◆ Your objective
The lines you return must be all those in the data that hold the string "freed".

(Beginning of Records shown)

Definition process_token_mem (rbuf cmdMap : option loc) (index : nat) (head : option loc) : MM (option loc) :=
  cmdBuff ← alloc (BBuf (BufCell DEFAULT None None false false RRD_DEEPSLEEP_INVALID_DEFAULT None));
  match cmdBuff with
  | None => _ ← free_token cmdMap index; mret head
  | Some _ =>
      cmd ← token_at cmdMap index;
      let '(base, local_suffix) := split_issue_type (Some cmd) (Some []) 128 (Some []) 128 in
      match base with
      | None | Some [] => _ ← free cmdBuff; _ ← free_token cmdMap index; mret head
      | Some base =>
          match removeSpecialCharacterfromIssueTypeList base with
          | [] => _ ← free cmdBuff; _ ← free_token cmdMap index; mret head
          | base =>
              ready ← issue_buffer_mem rbuf cmdBuff;
              if negb ready then _ ← RRD_data_buff_deAlloc cmdBuff; _ ← free_token cmdMap index; mret head else
              mdata ← alloc (BString base);
              _ ← update_buf cmdBuff (set_c_mdata mdata);
              suffix ← match local_suffix with
                       | None | Some [] => mret None
                       | Some s => alloc (BString s)
                       end;
              _ ← update_buf cmdBuff (set_c_suffix suffix);
              head ← match mdata with Some _ => processIssueType_mem cmdBuff head | None => mret head end;
              _ ← RRD_data_buff_deAlloc cmdBuff;
              _ ← free_token cmdMap index;
              mret head
          end
      end
  end.

Fixpoint process_tokens_mem (rbuf cmdMap : option loc) (idx : list nat) (head : option loc) : MM (option loc) :=
  match idx with
  | [] => mret head
  | index :: idx' => head ← process_token_mem rbuf cmdMap index head; process_tokens_mem rbuf cmdMap idx' head
  end.

Definition processIssueTypeEvent_mem (rbuf : option loc) (head : option loc) : MM (option loc) :=
  match rbuf with
  | None => mret head
  | Some _ =>
      b ← load_buf rbuf;
      '(cmdMap, count) ← issueTypeSplitter_mem (c_mdata b) ",";
      head ← process_tokens_mem rbuf cmdMap (seq 0 count) head;
      _ ← free cmdMap;
      mret head
  end.

(** ** Web configuration and deep sleep *)

(** [mdata] is freed and stays in the message. *)
Definition processWebCfgTypeEvent_mem `{MsgPack} (rbuf : option loc) : MM (option loc) :=
  match rbuf with
  | None => mret None
  | Some _ =>
      b ← load_buf rbuf;
      match c_mdata b with
      | None => mret None
      | Some _ =>
          '(_, pushed) ← decodeWebCfgData_mem (c_mdata b);
          _ ← free (c_mdata b);
          mret pushed
      end
  end.

(** The freed strings stay in the message. *)
Definition RRDCheckIssueInDynamicProfile_mem (rbuf node : option loc) : MM (option cstr) :=
  b ← load_buf rbuf;
  if c_inDynamic b then
    match c_jsonPath b with
    | None => _ ← free (c_mdata b); mret None
    | Some _ =>
        path ← load_string (c_jsonPath b);
        parsed ← lift (readAndParseJSON path);
        match cJSON_Print parsed with
        | None => _ ← free (c_mdata b); _ ← free (c_jsonPath b); mret None
        | Some jsonParsed =>
            n ← read_names node;
            if findIssueInParsedJSON n (cJSON_Parse jsonParsed) then mret (Some jsonParsed)
            else _ ← free (c_mdata b); _ ← free (c_jsonPath b); mret None
        end
    end
  else mret None.

(** The request of the deep sleep package: the path and the text of the
    message are freed; the message keeps the pointer. *)
Definition deep_sleep_download_mem (rbuf node : option loc) (head : option loc) : MM (option loc) :=
  dynJSONPathLen ← lift RRDGetDeepSleepdynJSONPathLen;
  path ← alloc (BString []);
  match path with
  | None => mret head
  | Some _ =>
      n ← load_node node;
      name ← load_string (c_Node n);
      text ← lift (deep_sleep_json_path name dynJSONPathLen);
      _ ← store path (BString text);
      head ← RRDRdmManagerDownloadRequest_mem node rbuf true head;
      _ ← free path;
      b ← load_buf rbuf;
      _ ← free (c_mdata b);
      mret head
  end.

(** The node is a local structure; its strings are not freed at the end. *)
Definition RRDProcessDeepSleepAwakeEvents_mem (rbuf : option loc) (head : option loc) : MM (option loc) :=
  match rbuf with
  | None => mret head
  | Some _ =>
      b ← load_buf rbuf;
      match c_mdata b with
      | None => mret head
      | Some _ =>
          node ← enter (BNode (NodeCell None None));
          _ ← getIssueInfo_mem (c_mdata b) node;
          head ← match c_dsEvent b with
              | RRD_DEEPSLEEP_RDM_DOWNLOAD_PKG_INITIATE => deep_sleep_download_mem rbuf node head
              | RRD_DEEPSLEEP_RDM_PKG_INSTALL_COMPLETE =>
                  if c_inDynamic b then
                    jsonParsed ← RRDCheckIssueInDynamicProfile_mem rbuf node;
                    match jsonParsed with
                    | Some s => _ ← checkIssueNodeInfo_mem node (cJSON_Parse s) rbuf true None; mret head
                    | None => mret head
                    end
                  else mret head
              | RRD_DEEPSLEEP_INVALID_DEFAULT => mret head
              end;
          _ ← leave node;
          mret head
      end
  end.

(** ** The event thread *)

Definition handle_message_mem `{MsgPack} (rbuf : option loc) (head : option loc) : MM (option loc * option loc) :=
  b ← load_buf rbuf;
  match c_mtype b with
  | EVENT_MSG => head ← processIssueTypeEvent_mem rbuf head; mret (head, None)
  | EVENT_WEBCFG_MSG => pushed ← processWebCfgTypeEvent_mem rbuf; mret (head, pushed)
  | DEEPSLEEP_EVENT_MSG =>
      if IARMBUS_SUPPORT then head ← RRDProcessDeepSleepAwakeEvents_mem rbuf head; mret (head, None) else mret (head, None)
  | DEFAULT => _ ← free (c_mdata b); _ ← free rbuf; mret (head, None)
  end.

Fixpoint RRDEventThreadFunc_mem `{MsgPack} (received : list loc) (head : option loc) : MM (option loc * list loc) :=
  match received with
  | [] => mret (head, [])
  | rbuf :: received' =>
      '(head, pushed) ← handle_message_mem (Some rbuf) head;
      '(head, more) ← RRDEventThreadFunc_mem received' head;
      mret (head, option_list pushed ++ more)
  end.
End ThreadMem.

(** ** What the arrays own *)

(** The first [n] tokens are freed, [rest] are not. *)
Definition own_tokens (p : loc) (n : nat) (rest : list cstr) : heapPropI :=
  (∃ ts, p ↦ BArray (replicate n None ++ ts) ∗ [∗ list] t;s ∈ ts;rest, str t (Some s))%I.

(** The result of the splitter; without memory it is empty. *)
Definition own_array (p : option loc) (tokens : list cstr) : heapPropI :=
  match p with Some p => own_tokens p 0 tokens | None => ⌜tokens = []⌝ ∧ emp end%I.

Section Access.
Context {A B : Type}.
Implicit Types (v : M B) (Q : A -> B -> heapPropI).

Lemma own_tokens_cons p n s rest :
  own_tokens p n (s :: rest) ⊢
  ∃ t ts, p ↦ BArray (replicate n None ++ t :: ts) ∗ str t (Some s) ∗ [∗ list] t;s ∈ ts;rest, str t (Some s).
Proof.
  iIntros "(%ts & Hp & Hts)". destruct ts as [|t ts]; [by iDestruct (big_sepL2_nil_inv_l with "Hts") as %[=]|].
  iExists t, ts. iFrame "Hp". iApply (big_sepL2_cons with "Hts").
Qed.

Lemma array_at_head n t ts : array_at (replicate n None ++ t :: ts) n = mret t.
Proof. unfold array_at. rw lookup_app_r length_replicate; [|done]. by rw Nat.sub_diag. Qed.

Lemma simwp_token_at p n s rest (k : cstr -> MM A) v Q :
  own_tokens p n (s :: rest) ∗ (own_tokens p n (s :: rest) -∗ simwp (k s) v Q)
  ⊢ simwp (token_at (Some p) n ≫= k) v Q.
Proof.
  iIntros "[Hp Hk]". iDestruct (own_tokens_cons with "Hp") as (t ts) "(Hp & Ht & Hts)".
  iApply simwp_assoc. iApply simwp_load_array. iFrame "Hp". iIntros "Hp". rw array_at_head.
  change (mret t ≫= ?f) with (f t). cbv beta. iApply simwp_load_str. iFrame "Ht". iIntros "Ht". iApply "Hk".
  iExists (t :: ts). iFrame "Hp". iApply big_sepL2_cons. iFrame.
Qed.

Lemma simwp_free_token p n s rest (k : unit -> MM A) v Q :
  own_tokens p n (s :: rest) ∗ (own_tokens p (S n) rest -∗ simwp (k tt) v Q)
  ⊢ simwp (free_token (Some p) n ≫= k) v Q.
Proof.
  iIntros "[Hp Hk]". iDestruct (own_tokens_cons with "Hp") as (t ts) "(Hp & Ht & Hts)".
  iApply simwp_assoc. iApply simwp_load_array. iFrame "Hp". iIntros "Hp". iApply simwp_assoc. rw array_at_head.
  change (mret t ≫= ?f) with (f t). cbv beta. iApply simwp_assoc. iApply simwp_free_str. iFrame "Ht".
  iApply simwp_store. iFrame "Hp". iIntros "Hp". iApply "Hk". iExists ts. iFrame "Hts".
  rw insert_app_r_alt length_replicate; [|done]. rw Nat.sub_diag. cbn [insert list_insert].
  by rw replicate_S_end -app_assoc.
Qed.

Lemma simwp_deAlloc p b (k : unit -> MM A) v Q :
  own_buf p b ∗ simwp (k tt) v Q ⊢ simwp (RRD_data_buff_deAlloc (Some p) ≫= k) v Q.
Proof.
  iIntros "[(%m & %j & %s & Hp & Hm & Hj & Hs) Hk]". iApply simwp_assoc. iApply simwp_load_buf. iFrame "Hp". iIntros "Hp".
  fields. iApply simwp_assoc. iApply simwp_free_str. iFrame "Hm". iApply simwp_assoc. iApply simwp_free_str. iFrame "Hj".
  iApply simwp_assoc. iApply simwp_free_str. iFrame "Hs". iApply simwp_free. iFrame.
Qed.
End Access.

(** ** The simulations *)

Section Simulation.
Context `{OS} `{CJSON} `{Device}.

Lemma split_loop_sim d p n : forall str0 ts tokens,
  p ↦ BArray ts ∗ ([∗ list] t;s ∈ ts;tokens, str t (Some s))
  ⊢ simwp (split_loop_mem d (Some p) n str0) (split_loop d n str0)
      (fun _ more => ⌜length more = n⌝ ∧ own_tokens p 0 (tokens ++ more))%I.
Proof.
  induction n as [|n IH]; intros str0 ts tokens; cbn [split_loop_mem split_loop].
  - iIntros "[Hp Hts]". iApply simwp_ret. iSplit; [done|]. rw app_nil_r. iExists ts. iFrame.
  - iIntros "[Hp Hts]". destruct (scan_token d str0) as [token rest].
    iApply simwp_alloc_str. iSplit; [iIntros (t) "Ht"|iIntros "_"; fails].
    iApply simwp_load_array. iFrame "Hp". iIntros "Hp". iApply simwp_store. iFrame "Hp". iIntros "Hp".
    iApply simwp_tail. iApply simwp_call. iSplitL.
    { iApply (IH _ (ts ++ [Some t]) (tokens ++ [token])). iFrame "Hp". iApply (big_sepL2_app with "Hts"). by iFrame. }
    iIntros ([] more) "[%Hlen Hp]". iApply simwp_ret. rw -app_assoc. cbn [app length]. iSplit; [by rw Hlen|]. iFrame.
Qed.

(** The number of issue types of a text. *)
Definition issue_count (text : cstr) : nat := S (count_delims "," (skip_delims "," text)).

Lemma issueTypeSplitter_sim q s :
  str q (Some s)
  ⊢ simwp (issueTypeSplitter_mem q ",") (issueTypeSplitter (Some s) ",")
      (fun a tokens => ⌜a.2 = length tokens /\ (a.2 <= issue_count s)%nat⌝ ∧ (str q (Some s) ∗ own_array a.1 tokens))%I.
Proof.
  iIntros "Hq". unfold issueTypeSplitter_mem, issueTypeSplitter. iApply simwp_load_str. iFrame "Hq". iIntros "Hq".
  change (deref (Some s) ≫= ?k) with (k s). cbv beta.
  iApply simwp_alloc. iSplit; [iIntros (p) "Hp"|iIntros "_"].
  - iApply simwp_tail_val. iApply simwp_call. iSplitL "Hp".
    { iApply (split_loop_sim _ _ _ _ [] []). iFrame "Hp". by iApply big_sepL2_nil. }
    iIntros (_ tokens) "[%Hlen Hp]". iApply simwp_ret. iSplit; [by rw Hlen|]. iFrame.
  - iApply simwp_ret. iSplit; [iPureIntro; cbn; lia|]. iFrame. by iSplit.
Qed.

(End of Records shown)

◆ Result of this exercise
(** [mdata] is freed and stays in the message. *)
(** The freed strings stay in the message. *)
    message are freed; the message keeps the pointer. *)
(** The node is a local structure; its strings are not freed at the end. *)
(** The first [n] tokens are freed, [rest] are not. *)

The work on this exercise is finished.